Rencontre avec le collectif Les Morts de la Rue
À l'occasion de l'hommage national rendu le 15 mars 2022 aux personnes sans-domicile mortes depuis un an, La Cloche s'est entretenue avec Bérangère Grisoni qui préside le collectif Les Morts de la Rue.
Qu'est-ce que le collectif Les Morts de la Rue ?
Le collectif Les Morts de la Rue (CMDR) est une association née fin 2002, début 2003. Il regroupe des acteur(rice)s de terrain, une cinquantaine d'acteur(rice)s associatif(ve)s et des personnes elles-mêmes en situation de rue, tou(te)s en lien permanent avec des personnes en grande précarité sur la France entière ainsi que deux associations en Belgique.

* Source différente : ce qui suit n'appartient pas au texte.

Lemma paced_any_finished cs : paced (any_finished cs).
Proof.
  induction cs as [|c cs IH]; cbn [any_finished]; [apply paced_ret|]. destruct (join_handle c) as [l|]; [|done].
  apply paced_bind; [apply paced_load|]. intros []; [done | apply paced_ret].
Qed.

Lemma paced_minimum ls m : paced (Sequence.get_minimum_sequence_with_default ls m).
Proof.
  unfold Sequence.get_minimum_sequence_with_default. revert m.
  induction ls as [|l ls IH]; intros m; cbn [Sequence.minimum_loop]; [apply paced_ret|].
  apply paced_bind; [apply paced_load | intros; apply IH].
Qed.

(** An iteration of [drain] that begins after the deadline leaves the loop. *)
Lemma ends_drain_step x deadline cursor (kd : nat) k w :
  x + Z.of_nat k <= w_clock w -> deadline <= x + Z.of_nat kd ->
  ends e (drain_step core (Some deadline) cursor tt) (fun r k' w' => match r with
    | inl _ => (k < k')%nat /\ (k < kd)%nat /\ x + Z.of_nat k' <= w_clock w'
    | inr _ => True
    end) k w.
Proof.
  intros Hx Hd. unfold drain_step, now. apply ends_bind.
  assert (Hp : ends e (Sequencer.is_poisoned (dispatch sq)) (fun _ k' w' => (k < k')%nat /\ x + Z.of_nat k' <= w_clock w') k w)
    by (pose proof (Htick k w); destruct sq; apply ends_load; lia).
  eapply ends_mono; [exact Hp|]. intros [] k1 w1 [Hk1 Hx1]; [done|]. apply ends_bind.
  eapply ends_mono; [by apply paced_any_finished|]. intros [] k2 w2 [Hk2 Hx2]; [done|]. apply ends_bind.
  eapply ends_mono; [by apply paced_minimum|]. intros m k3 w3 [Hk3 Hx3]. destruct (cursor <=? m); [done|].
  apply ends_bind, ends_load. pose proof (Htick k3 w3). destruct (Z.leb_spec deadline (w_clock (e k3 w3))); [done|].
  apply ends_bind, ends_load. apply ends_ret. pose proof (Htick (S k3) (e k3 w3)). lia.
Qed.

(** With a timeout, [drain] answers. *)
Lemma ends_drain fuel d k w :
  0 <= d -> (Z.to_nat d + 2 < fuel)%nat -> ends e (drain fuel core (Some d)) (fun _ _ _ => True) k w.
Proof.
  intros Hd Hf. unfold drain. apply ends_bind, ends_load.
  destruct (flag_at (e k w) sd); [done|]. apply ends_bind. unfold deadline_for, deadline_after, now.
  apply ends_bind, ends_bind, ends_load. set (w2 := e (S k) (e k w)).
  destruct (Z.leb_spec (w_clock w2 + d) instant_max) as [_|_]; [|done]. apply ends_ret, ends_ret, ends_bind.
  assert (Hc : forall (Q : loc -> nat -> W -> Prop), (forall l, Q l (S (S k)) w2) ->
            ends e (Sequencer.get_cursor (dispatch sq)) Q (S (S k)) w2).
  { intros Q HQ. destruct sq; apply HQ. }
  apply Hc. intros l. apply ends_bind, ends_load. set (w3 := e (S (S k)) w2). set (k3 := S (S (S k))).
  assert (H3 : w_clock w2 + 1 <= w_clock w3) by apply Htick.
  apply (ends_loop e _ (fun _ k' w' => w_clock w2 - Z.of_nat k3 + Z.of_nat k' <= w_clock w') _ (k3 + Z.to_nat d));
    [|lia|lia].
  intros [] w' k' Hk'. apply ends_drain_step; [done | lia].
Qed.

End Pace.

(** A consumer that obeys is joined. *)
Lemma ends_join_consumer (Ho : obeys) fuel c k w :
  (k0 < fuel)%nat -> c ∈ consumers core -> told w ->
  ends e (join_consumer fuel sq c) (fun _ _ w' => told w') k w.
Proof.
  intros Hf Hc Ht. unfold join_consumer. destruct (join_handle c) as [l|] eqn:Hl; [|done]. apply ends_bind.
  assert (Hj : ends e (join fuel l) (fun _ _ w' => told w') k w).
  { apply (ends_loop e _ (fun _ _ w' => told w') _ k0); [|done|lia]. intros [] w1 k1 Ht1. apply ends_bind, ends_load.
    pose proof (cg_flag _ _ _ _ (proj1 (He k1 w1)) Ht1) as Ht1'. destruct (thread_at (e k1 w1) l) eqn:Hst; apply ends_ret; [|done].
    split; [lia|]. split; [|done]. destruct (Nat.lt_ge_cases k1 k0) as [|Hge]; [done|].
    destruct (Ho k1 w1 c l Hge Ht1 Hc Hl) as [p Hp]. congruence. }
  eapply ends_mono; [exact Hj|]. intros [|err|payload] k1 w1 Ht1; [done | done |].
  pose proof (wp_record sq sd (with_thread_name (consumer_name c) (failure_new ConsumerPanic payload)) w1) as Hr.
  eapply ends_mono; [eapply (ends_wp _ _ _ (fun _ _ _ => True)); [exact He | exact Hr |]|].
  - destruct sq; done.
  - intros [] k2 w2 [_ H2]. by apply (cg_flag _ _ _ _ H2).
Qed.
(** [try_run_once] with the handler locked. *)
Definition probe (fuel : nat) p (h : H) : M W (result bool DisruptorError * H) :=
  let* c := Sequence.get (p_sequence p) in
  let next_sequence := c +! 1 in
  let* r := try_get_available_sequence fuel (p_barrier p) next_sequence in
  match r with
  | Err e => ret (Err e, h)
  | Ok available_sequence =>
      let* running := load (fun w => flag_at w (p_running p)) in
      if negb running then ret (Err Alert, h) else
      if available_sequence <? next_sequence then ret (Ok false, h) else
      let batch_span := (available_sequence -! next_sequence) +! 1 in
      let* c := Sequence.get (p_sequence p) in
      let queue_depth := available_sequence -! c in
      let '(h, cb) := on_batch_start handler h batch_span queue_depth in
      let* r := run_callback cb in
      match r with
      | Err e =>
          let* _ := Sequence.set (p_sequence p) (next_sequence -! 1) in
          let* _ := poison_with_failure (p_barrier p)
                      (processor_failure BatchStart (to_string e) (Some next_sequence)) in
          let* _ := store (set_flag (p_running p) false) in
          ret (Err Poisoned, h)
      | Ok _ =>
          let* process := catch_unwind (probe_batch fuel p available_sequence next_sequence h) in
          match process with
          | inl result => ret result
          | inr payload =>
              let* _ := poison_with_failure (p_barrier p)
                          (processor_failure ConsumerPanic payload (Some next_sequence)) in
              let* _ := store (set_flag (p_running p) false) in
              panic payload
          end
      end
  end.

(** [try_run_once]: the claim guard is the outer, the mutex guard the inner. *)
Definition try_run_once (fuel : nat) p (h : H) : M W (result bool DisruptorError * H) :=
  let* won := claim_running p in
  if negb won then ret (Ok false, h) else
  with_guard
    (let* l := try_lock p h in
     match l with
     | None => ret (Ok false, h)
     | Some h => with_guard (probe fuel p h) (unlock p)
     end)
    (store (set_flag (p_running p) false)).

(** [notify_timeout], [on_start], [on_shutdown] *)
Definition notify_timeout p (h : H) (sequence : Z) : M W H :=
  let* l := try_lock p h in
  match l with
  | None => ret h
  | Some h =>
      with_guard (let '(h, cb) := on_timeout handler h sequence in let* _ := run_callback cb in ret h) (unlock p)
  end.

Definition processor_on_start p (h : H) : M W H := let* (_, h) := invoke_on_start p h in ret h.

Definition processor_on_shutdown p (h : H) : M W H :=
  let* h := invoke_on_shutdown p h in
  let* _ := store (set_flag (p_running p) false) in ret h.

(** ** The probe's loop is the engine's *)

(** One batch of the engine, with the answers of the probe. *)
Definition engine_batch (fuel : nat) p (available_sequence next_sequence : Z) (h : H) : M W (result bool DisruptorError * H) :=
  let* out := process_batch handler (Some (p_exception_handler p)) (p_barrier p) (p_sequence p)
                (mkContext current_thread_name None) fuel available_sequence next_sequence h in
  match out with
  | inl (_, h) => let* _ := Sequence.set (p_sequence p) available_sequence in ret (Ok true, h)
  | inr h => let* _ := store (set_flag (p_running p) false) in ret (Err Poisoned, h)
  end.

Lemma probe_engine_eq fuel p v q h e k w : probe_batch fuel p v q h e k w = engine_batch fuel p v q h e k w.
Proof.
  unfold engine_batch, process_batch, probe_batch. apply loop_then. clear q h k w. intros [q h] k w.
  unfold process_event. destruct (q <=? v); [|done]. unfold bind.
  destruct (event_at q e k w) as [ev k1 w1| |]; [|done|done].
  destruct (on_event handler h ev q (q =? v)) as [[h1 ev1] cb].
  destruct (write_event q ev1 e k1 w1) as [[] k2 w2| |]; [|done|done].
  destruct cb as [[[]|err]|msg]; cbn [run_callback]; [done | | done]. unfold ret.
  destruct (handle_event_exception (p_exception_handler p) err q ev1) as [[]|msg]; [|done|done].
  unfold Sequence.set, store, atomic. cbn [fst snd].
  unfold processor_failure, consumer_failure. cbn [ctx_thread_name ctx_stage_index].
  by destruct (poison_with_failure _ _ e (S k2) _) as [[] k3 w3| |].
Qed.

Le collectif se compose d'une équipe permanente qui compte quatre personnes, six Volontaires en Service Civique et environ 150 bénévoles issu(e)s de tous horizons. La place des bénévoles est très importante, il nous semble essentiel que la société civile soit représentée et active dans les actions du collectif.
En quoi consiste le travail du collectif ?
La principale mission est de faire savoir que des conditions de vie à la rue mènent à une mort prématurée. Actuellement, l’âge moyen des décès des personnes qui ont passé un temps court - ou beaucoup plus long - à la rue est de 49 ans. C’est très bas, c’est 30 ans de moins par rapport à la population générale nationale.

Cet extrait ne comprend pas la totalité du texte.